Synopses & Reviews
Things That Happen Once, Jones's fifth volume, may well be his finest yet, combining currents of southern evangelism, contemporary sophistication, and passionate moral engagement. Its forty-one poems display an exciting power of language and open up new visions of inheritance and parenthood, sexuality and change. In doing so, these poems release energy that American poets and readers of poetry will eagerly welcome.
Review
Jones won Elizabeth Bishop's support for his first book and the National Book Critics Circle award in 1990 for his third, Transparent Gestures. In his newest work, he continues to plumb the depths of rural southern life. His poetics are subtle, but his imagery, his stories, and his wry observations of the transcendent and the inexplicable reach your consciousness like lightning on a hot, dark night.

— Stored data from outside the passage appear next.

(* ================================================================== *)
(** * Update before test (C10) *)
(* ================================================================== *)

(** C10, as the code has it.  The first test of the loop is made on a
    measurement taken after [_rzero += step]: the loop is left with
    [it = 0] exactly when that measurement crosses the target, and
    [_rzero] ends with the step added at least once.  When the
    measurement before the loop does not exceed the target -- in
    particular when it equals it -- the step is [+.1].  In exact
    arithmetic [_rzero] therefore never keeps the value it had before
    the call. *)
Theorem calibrateRZero_updates_before_comparing :
  (forall (A : Arith) (adc : nat -> Z -> Z) (H : header A) (cal_ppm t h : flt)
          (m : machine A),
     let step := chosen_step adc H cal_ppm t h m in
     let entry := loop_entry adc H t h m in
     let first := fresh_measurement adc H t h step entry in
     (fgt (initial_measurement adc H t h m) cal_ppm = false -> step = dlit 1 1) /\
     first = fst (getCorrectedPPM adc H t h
                    (with_rzero (bump step (_rzero (self m))) entry)) /\
     (final_it adc H cal_ppm t h m = 0 <-> crossed step first cal_ppm = true) /\
     exists n : nat,
       _rzero (self (snd (calibrateRZero adc H cal_ppm t h m))) =
       Nat.iter (S n) (bump step) (_rzero (self m))) /\
  (forall (adc : nat -> Z -> Z) (H : header exact) (cal_ppm t h : R)
          (m : machine exact),
     _rzero (self (snd (calibrateRZero (A := exact) adc H cal_ppm t h m)))
       <> _rzero (self m) /\
     (initial_measurement (A := exact) adc H t h m = cal_ppm ->
      chosen_step (A := exact) adc H cal_ppm t h m = (1 / 10)%R /\
      fresh_measurement (A := exact) adc H t h (1 / 10)%R (loop_entry adc H t h m) =
      fst (getCorrectedPPM (A := exact) adc H t h
             (with_rzero (A := exact) (_rzero (self m) + 1 / 10)%R
                (loop_entry adc H t h m))))).
Proof.
  split.
  - intros A adc H cal_ppm t h m step entry first.
    split; [|split; [|split]].
    + intros G. unfold step, chosen_step, choose_step. now rewrite G.
    + reflexivity.
    + apply first_test_decides.
    + destruct (iterations_entered_range adc H cal_ppm t h m) as [R _].
      exists (Z.to_nat (iterations_entered adc H cal_ppm t h m - 1)).
      rewrite calibrateRZero_rzero. fold step. f_equal. lia.
  - intros adc H cal_ppm t h m. split.
    + apply (exact_calibrateRZero_rzero adc H cal_ppm t h m).
    + intros E. split; [now apply exact_matched_target_steps_up|]. reflexivity.
Qed.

Jones writes about when he tasted his first Coca-Cola and watched an electrocution, when television arrived in his remote Alabama valley, when civilization intruded in a big way and "the lights spread everywhere." His poems accelerate quickly, and you find yourself in the midst of a church service in which people are talking in tongues, in a car crash, in jail, or at the scene of a murder. These are stirring, surprising poems about the gritty details and hard lessons of life in the South, about desegregation, pot smoking, horses, love, family, and spirituality. Booklist, ALA
About the Author
RODNEY JONES, born in Alabama, is a professor of English at Southern Illinois University at Carbondale. Salvation Blues is his eighth book of poetry. Among his many honors, Jones was a finalist for the Pulitzer Prize and the winner of a National Book Critics Circle Award, a Southeast Booksellers Association Award, and a Harper Lee Award.